INPUT DATA –
(** A PATCH step that cannot fail returns [nil]. *)
Lemma patchIf_succeeds drift body apiName (w : World K) :
  (forall g, (Kong.Apis_Patch kongClient body g).1.2 = None) ->
  exists w',
    Composite.patchIf kongClient drift body apiName w = (Done None, w')
    /\ exists l, calls w' = calls w ++ l.
Proof.
  intros H. rewrite patchIf_run. destruct drift.
  - rewrite H. eexists. split; [reflexivity|]. eexists. reflexivity.
  - exists w. split; [reflexivity|]. exists []. now rewrite app_nil_r.
Qed.

(** The state in which the current edition reaches the strip-URI check:
    after the patches of upstream URL, hosts and preserve-host. *)
Lemma Composite_reconcileAPI_reaches_stripURI w rule path namespace api r g' :
  Kong.Apis_Get kongClient
    (Composite.getQualifiedAPIName (Host rule) (Path path) namespace) (gateway w)
    = ((Some api, Some r, None), g') ->
  Kong.StatusCode r <> Kong.StatusNotFound ->
  (forall body g, Kong.ApiRequest.StripURI body = None ->
                  (Kong.Apis_Patch kongClient body g).1.2 = None) ->
  let apiName := Composite.getQualifiedAPIName (Host rule) (Path path) namespace in
  exists w3,
    Composite.reconcileAPI kongClient rule path namespace w
    = ((let* stripURI := deref (Kong.Api.StripURI api) in
        Composite.patchIf kongClient (negb (Bool.eqb stripURI false))
          (Composite.patchStripURI (Kong.Api.ID api)) apiName) ;;;
       Composite.patchIf kongClient (Composite.urisDrift (Kong.Api.Uris api) (Path path))
         (Composite.patchUris (Kong.Api.ID api) (Path path)) apiName) w3.
Proof.
  intros HG HS HP apiName.
  unfold Composite.reconcileAPI, bind at 1. rewrite request_run, HG. cbn.
  destruct (Z.eqb_spec (Kong.StatusCode r) Kong.StatusNotFound) as [E|_]; [contradiction|].
  cbn. fold apiName.
  set (w0 := mkWorld g' _).
  destruct (patchIf_succeeds
              (negb (String.eqb (Kong.Api.UpstreamURL api)
                       (Composite.getUpstreamURL path namespace)))
              (Composite.patchUpstreamURL (Kong.Api.ID api)
                 (Composite.getUpstreamURL path namespace)) apiName w0)
    as (w1 & E1 & _); [intros g; now apply HP|].
  destruct (patchIf_succeeds
              (Composite.hostsDrift (Kong.Api.Hosts api) (Host rule))
              (Composite.patchHosts (Kong.Api.ID api) (Host rule)) apiName w1)
    as (w2 & E2 & _); [intros g; now apply HP|].
  destruct (patchIf_succeeds
              (negb (Bool.eqb (Kong.Api.PreserveHost api) true))
              (Composite.patchPreserveHost (Kong.Api.ID api)) apiName w2)
    as (w3 & E3 & _); [intros g; now apply HP|].
  exists w3.
  unfold orReturn at 1, bind at 1. rewrite E1.
  unfold orReturn at 1, bind at 1. rewrite E2.
  unfold orReturn at 1, bind at 1. rewrite E3.
  reflexivity.
Qed.

End StripURI.

Lemma patchIf_patchStep {K : Type} (kongClient : Kong.Client K) drift body apiName
    (w : World K) :
  Composite.patchIf kongClient drift body apiName w
  = (Done (wrapPatch apiName (failed (patchStep kongClient drift body (gateway w)))),
     mkWorld (after (patchStep kongClient drift body (gateway w)))
       (calls w ++ sent (patchStep kongClient drift body (gateway w)))).
Proof.
  rewrite patchIf_run. destruct drift; cbn [patchStep sent failed after wrapPatch].
  - reflexivity.
  - rewrite app_nil_r. now destruct w.
Qed.

Lemma patchStep_sent {K : Type} (kongClient : Kong.Client K) drift body (g : K) c :
  In c (sent (patchStep kongClient drift body g)) -> c = Kong.Patch body.
Proof. destruct drift; cbn; [intros [E | []]; now symmetry | intros []]. Qed.

Ltac patch_step E F :=
  unfold orReturn at 1, bind at 1; rewrite patchIf_patchStep; cbn [gateway calls];
  rewrite E, F; cbn [wrapPatch].




(** C10 fails on the current edition: the record below is converged in every
    field the gateway returned but carries no [strip_uri]; [*(api.StripURI)]
    dereferences nil and reconcile panics after its GET. *)
Theorem Composite_reconcileAPI_nil_stripURI_panics :
  Kong.Api.StripURI shopApiBare = None
  /\ Composite.reconcileAPI MemKong.client shopRule shopApi "prod"
       (MemKong.start [shopApiBare])
     = (Panic, mkWorld [shopApiBare] [Kong.Get shopApiName]).
Proof. split; reflexivity. Qed.

(** The same for any gateway: whenever the earlier patches go through, a
    record without [strip_uri] makes reconcile panic. *)
Lemma Composite_reconcileAPI_nil_stripURI {K : Type} (kongClient : Kong.Client K)
    (w : World K) rule path namespace api r g' :
  Kong.Apis_Get kongClient
    (Composite.getQualifiedAPIName (Host rule) (Path path) namespace) (gateway w)
    = ((Some api, Some r, None), g') ->
  Kong.StatusCode r <> Kong.StatusNotFound ->
  Kong.Api.StripURI api = None ->
  (forall body g, Kong.ApiRequest.StripURI body = None ->
                  (Kong.Apis_Patch kongClient body g).1.2 = None) ->
  (Composite.reconcileAPI kongClient rule path namespace w).1 = Panic.
Proof.
  intros HG HS HT HP.
  destruct (Composite_reconcileAPI_reaches_stripURI kongClient w rule path namespace
              api r g' HG HS HP) as (w3 & ->).
  rewrite HT. reflexivity.
Qed.

(** ** Deleting a record *)

Section Delete.
Context {K : Type} (kongClient : Kong.Client K).

Lemma deleteKongAPI_run apiName (w : World K) :
  Composite.deleteKongAPI kongClient apiName w
  = let got := Kong.Apis_Get kongClient apiName (gateway w) in
    match got.1.2 with
    | Some e =>
        (Done (Some (wrapRetrieve apiName e)),
         mkWorld got.2 (calls w ++ [Kong.Get apiName]))
    | None =>
        let del := Kong.Apis_Delete kongClient apiName got.2 in
        (Done (wrapDelete apiName del.1.2),
         mkWorld del.2 (calls w ++ [Kong.Get apiName; Kong.Delete apiName]))
    end.
Proof.
  unfold Composite.deleteKongAPI, bind at 1. rewrite request_run.
  destruct (Kong.Apis_Get kongClient apiName (gateway w)) as [[[a r] [e|]] g]; cbn;
    [reflexivity|].
  unfold bind. rewrite request_run. cbn. rewrite <- app_assoc. cbn.
  destruct (Kong.Apis_Delete kongClient apiName g) as [[r' [e|]] g2]; reflexivity.
Qed.

Lemma Simple_deleteKongAPI_same apiName :
  Simple.deleteKongAPI kongClient apiName = Composite.deleteKongAPI kongClient apiName.
Proof. reflexivity. Qed.

End Delete.

Section MemKongFacts.

Lemma MemKong_lookup_filter name (g : list Kong.Api.t) :
  MemKong.lookup name (List.filter (fun a => negb (MemKong.hasName name a)) g) = None.
Proof.
  unfold MemKong.lookup. induction g as [|a g IH]; [reflexivity|].
  cbn [List.filter]. destruct (MemKong.hasName name a) eqn:E; cbn [negb]; [exact IH|].
  cbn [find]. now rewrite E.
Qed.

Lemma MemKong_filter_absent name (g : list Kong.Api.t) :
  MemKong.lookup name g = None ->
  List.filter (fun a => negb (MemKong.hasName name a)) g = g.
Proof.
  unfold MemKong.lookup. induction g as [|a g IH]; [reflexivity|].
  cbn [find List.filter]. destruct (MemKong.hasName name a); [discriminate|].
  intros H. cbn [negb]. now rewrite IH.
Qed.

(** On the reference gateway [deleteKongAPI] always leaves the store
    without the name, whether the record was there or not. *)
Lemma MemKong_deleteKongAPI name g cs :
  exists res cs',
    Composite.deleteKongAPI MemKong.client name (mkWorld g cs)
    = (Done res,
       mkWorld (List.filter (fun a => negb (MemKong.hasName name a)) g) cs').
Proof.
  rewrite deleteKongAPI_run. cbn -[MemKong.lookup].
  destruct (MemKong.lookup name g) as [a|] eqn:E; cbn -[MemKong.lookup].
  - rewrite E. cbn. do 2 eexists. reflexivity.
  - rewrite (MemKong_filter_absent name g E). do 2 eexists. reflexivity.
Qed.

End MemKongFacts.

(** C6. [deleteKongAPI] starts with a GET of the record.  When the GET
    fails it returns that error (wrapped) and has issued nothing but the GET;
    when it succeeds the DELETE follows.  On the reference gateway, deleting
    a present record twice succeeds the first time; the second call returns
    the 404 of its GET, issues no DELETE and leaves the store as it was. *)
Theorem deleteKongAPI_get_then_delete :
  (forall (K : Type) (kongClient : Kong.Client K) (w : World K) (apiName : string),
     let got := Kong.Apis_Get kongClient apiName (gateway w) in
     let run := Composite.deleteKongAPI kongClient apiName w in
     Simple.deleteKongAPI kongClient apiName w = run
     /\ match got.1.2 with
        | Some e =>
            run = (Done (Some (ErrorWrapf e
                           ("Failed to retrieve kong api '" +:+ apiName +:+ "'"))),
                   mkWorld got.2 (calls w ++ [Kong.Get apiName]))
        | None =>
            (exists res, run.1 = Done res)
            /\ calls run.2 = calls w ++ [Kong.Get apiName; Kong.Delete apiName]
        end)
  /\ (forall (g : list Kong.Api.t) (cs : list Kong.Call) (apiName : string),
        MemKong.lookup apiName g <> None ->
        let first := Composite.deleteKongAPI MemKong.client apiName (mkWorld g cs) in
        let second := Composite.deleteKongAPI MemKong.client apiName first.2 in
        first.1 = Done None
        /\ calls first.2 = cs ++ [Kong.Get apiName; Kong.Delete apiName]
        /\ MemKong.lookup apiName (gateway first.2) = None
        /\ second.1 = Done (Some (ErrorWrapf (ErrorHTTP 404)
                                    ("Failed to retrieve kong api '" +:+ apiName +:+ "'")))
        /\ gateway second.2 = gateway first.2
        /\ calls second.2 = calls first.2 ++ [Kong.Get apiName]).
Proof.
  split.
  - intros K kongClient w apiName got run. split; [reflexivity|].
    subst run got. rewrite deleteKongAPI_run. cbv zeta.
    destruct ((Kong.Apis_Get kongClient apiName (gateway w)).1.2) as [e|]; cbn;
      [reflexivity|].
    split; [eexists|]; reflexivity.
  - intros g cs apiName Hin first second. subst second first.
    rewrite (deleteKongAPI_run MemKong.client apiName (mkWorld g cs)).
    cbn -[MemKong.lookup].
    destruct (MemKong.lookup apiName g) as [a|] eqn:E; [|contradiction].
    cbn -[MemKong.lookup]. rewrite E. cbn -[MemKong.lookup].
    rewrite deleteKongAPI_run. cbn -[MemKong.lookup].
    rewrite MemKong_lookup_filter. cbn -[MemKong.lookup]. repeat split.
Qed.

Lemma deleteKongAPI_get_then_delete_witness :
  let first := Composite.deleteKongAPI MemKong.client "boringservice.infra"
                 (MemKong.start [Kong.Api.mk "1" "boringservice.infra"
                                   "http://service-1.infra:32000"
                                   ["boringservice.somedomain"] [] true (Some true)]) in
  let second := Composite.deleteKongAPI MemKong.client "boringservice.infra" first.2 in
  first.1 = Done None
  /\ calls first.2 = [Kong.Get "boringservice.infra"; Kong.Delete "boringservice.infra"]
  /\ MemKong.lookup "boringservice.infra" (gateway first.2) = None
  /\ second.1 = Done (Some (ErrorWrapf (ErrorHTTP 404)
                              "Failed to retrieve kong api 'boringservice.infra'"))
  /\ gateway second.2 = gateway first.2
  /\ calls second.2 = calls first.2 ++ [Kong.Get "boringservice.infra"].
Proof.
  apply (proj2 deleteKongAPI_get_then_delete
           [Kong.Api.mk "1" "boringservice.infra" "http://service-1.infra:32000"
              ["boringservice.somedomain"] [] true (Some true)]
           [] "boringservice.infra").
  vm_compute. discriminate.
Defined.

(** ** The reaper *)

(** C4. If listing the gateway APIs fails, or listing the ingresses fails,
    [reapOrphanedApis] returns that error (wrapped) and the only request it
    has issued is the listing of the gateway APIs: no record is fetched or
    deleted. *)
Theorem reapOrphanedApis_list_failure {K : Type} (kongClient : Kong.Client K)
    (w : World K) (listed : option (list Ingress) * option error) (e : error) :
  (Kong.Apis_GetAll kongClient (gateway w)).1.2 = Some e
  \/ ((Kong.Apis_GetAll kongClient (gateway w)).1.2 = None /\ listed.2 = Some e) ->
  let after :=
    mkWorld (Kong.Apis_GetAll kongClient (gateway w)).2 (calls w ++ [Kong.GetAll]) in
  (exists msg,
     Composite.reapOrphanedApis kongClient listed w = (Done (Some (ErrorWrapf e msg)), after))
  /\ (exists msg,
        Simple.reapOrphanedApis kongClient listed w = (Done (Some (ErrorWrapf e msg)), after))
  /\ (forall name, In (Kong.Delete name) (calls after) -> In (Kong.Delete name) (calls w)).
Proof.
  intros H after. subst after.
  unfold Composite.reapOrphanedApis, Simple.reapOrphanedApis, bind.
  rewrite request_run.
  destruct (Kong.Apis_GetAll kongClient (gateway w)) as [[[apis r] err] g].
  destruct listed as [objs lerr]. cbn in *.
  repeat split.
  - destruct H as [-> | [-> ->]]; eexists; reflexivity.
  - destruct H as [-> | [-> ->]]; eexists; reflexivity.
  - intros name Hin. apply in_app_or in Hin. destruct Hin as [Hin | [Hin | []]];
      [exact Hin | discriminate].
Qed.

Lemma reapOrphanedApis_list_failure_witness :
  let g := [Kong.Api.mk "1" "orphanedAPI1" "orphanedAPI1" [] [] false None] in
  let after := mkWorld g [Kong.GetAll] in
  (exists msg,
     Composite.reapOrphanedApis MemKong.client (None, Some (ErrorTransport "connection refused"))
       (MemKong.start g)
     = (Done (Some (ErrorWrapf (ErrorTransport "connection refused") msg)), after))
  /\ (exists msg,
        Simple.reapOrphanedApis MemKong.client (None, Some (ErrorTransport "connection refused"))
          (MemKong.start g)
        = (Done (Some (ErrorWrapf (ErrorTransport "connection refused") msg)), after))
  /\ (forall name, In (Kong.Delete name) (calls after) -> In (Kong.Delete name) []).
Proof.
  apply (reapOrphanedApis_list_failure MemKong.client
           (MemKong.start [Kong.Api.mk "1" "orphanedAPI1" "orphanedAPI1" [] [] false None])
           (None, Some (ErrorTransport "connection refused"))
           (ErrorTransport "connection refused")).
  right. split; reflexivity.
Defined.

INSTRUCTIONS FOR THE TASK – Using the material above, quote the first line and each line after it, stopping at and including the line that holds "Composite.patchIf kongClient (Composite.urisDrift".

ANSWER BELOW –
(** A PATCH step that cannot fail returns [nil]. *)
Lemma patchIf_succeeds drift body apiName (w : World K) :
  (forall g, (Kong.Apis_Patch kongClient body g).1.2 = None) ->
  exists w',
    Composite.patchIf kongClient drift body apiName w = (Done None, w')
    /\ exists l, calls w' = calls w ++ l.
Proof.
  intros H. rewrite patchIf_run. destruct drift.
  - rewrite H. eexists. split; [reflexivity|]. eexists. reflexivity.
  - exists w. split; [reflexivity|]. exists []. now rewrite app_nil_r.
Qed.

(** The state in which the current edition reaches the strip-URI check:
    after the patches of upstream URL, hosts and preserve-host. *)
Lemma Composite_reconcileAPI_reaches_stripURI w rule path namespace api r g' :
  Kong.Apis_Get kongClient
    (Composite.getQualifiedAPIName (Host rule) (Path path) namespace) (gateway w)
    = ((Some api, Some r, None), g') ->
  Kong.StatusCode r <> Kong.StatusNotFound ->
  (forall body g, Kong.ApiRequest.StripURI body = None ->
                  (Kong.Apis_Patch kongClient body g).1.2 = None) ->
  let apiName := Composite.getQualifiedAPIName (Host rule) (Path path) namespace in
  exists w3,
    Composite.reconcileAPI kongClient rule path namespace w
    = ((let* stripURI := deref (Kong.Api.StripURI api) in
        Composite.patchIf kongClient (negb (Bool.eqb stripURI false))
          (Composite.patchStripURI (Kong.Api.ID api)) apiName) ;;;
       Composite.patchIf kongClient (Composite.urisDrift (Kong.Api.Uris api) (Path path))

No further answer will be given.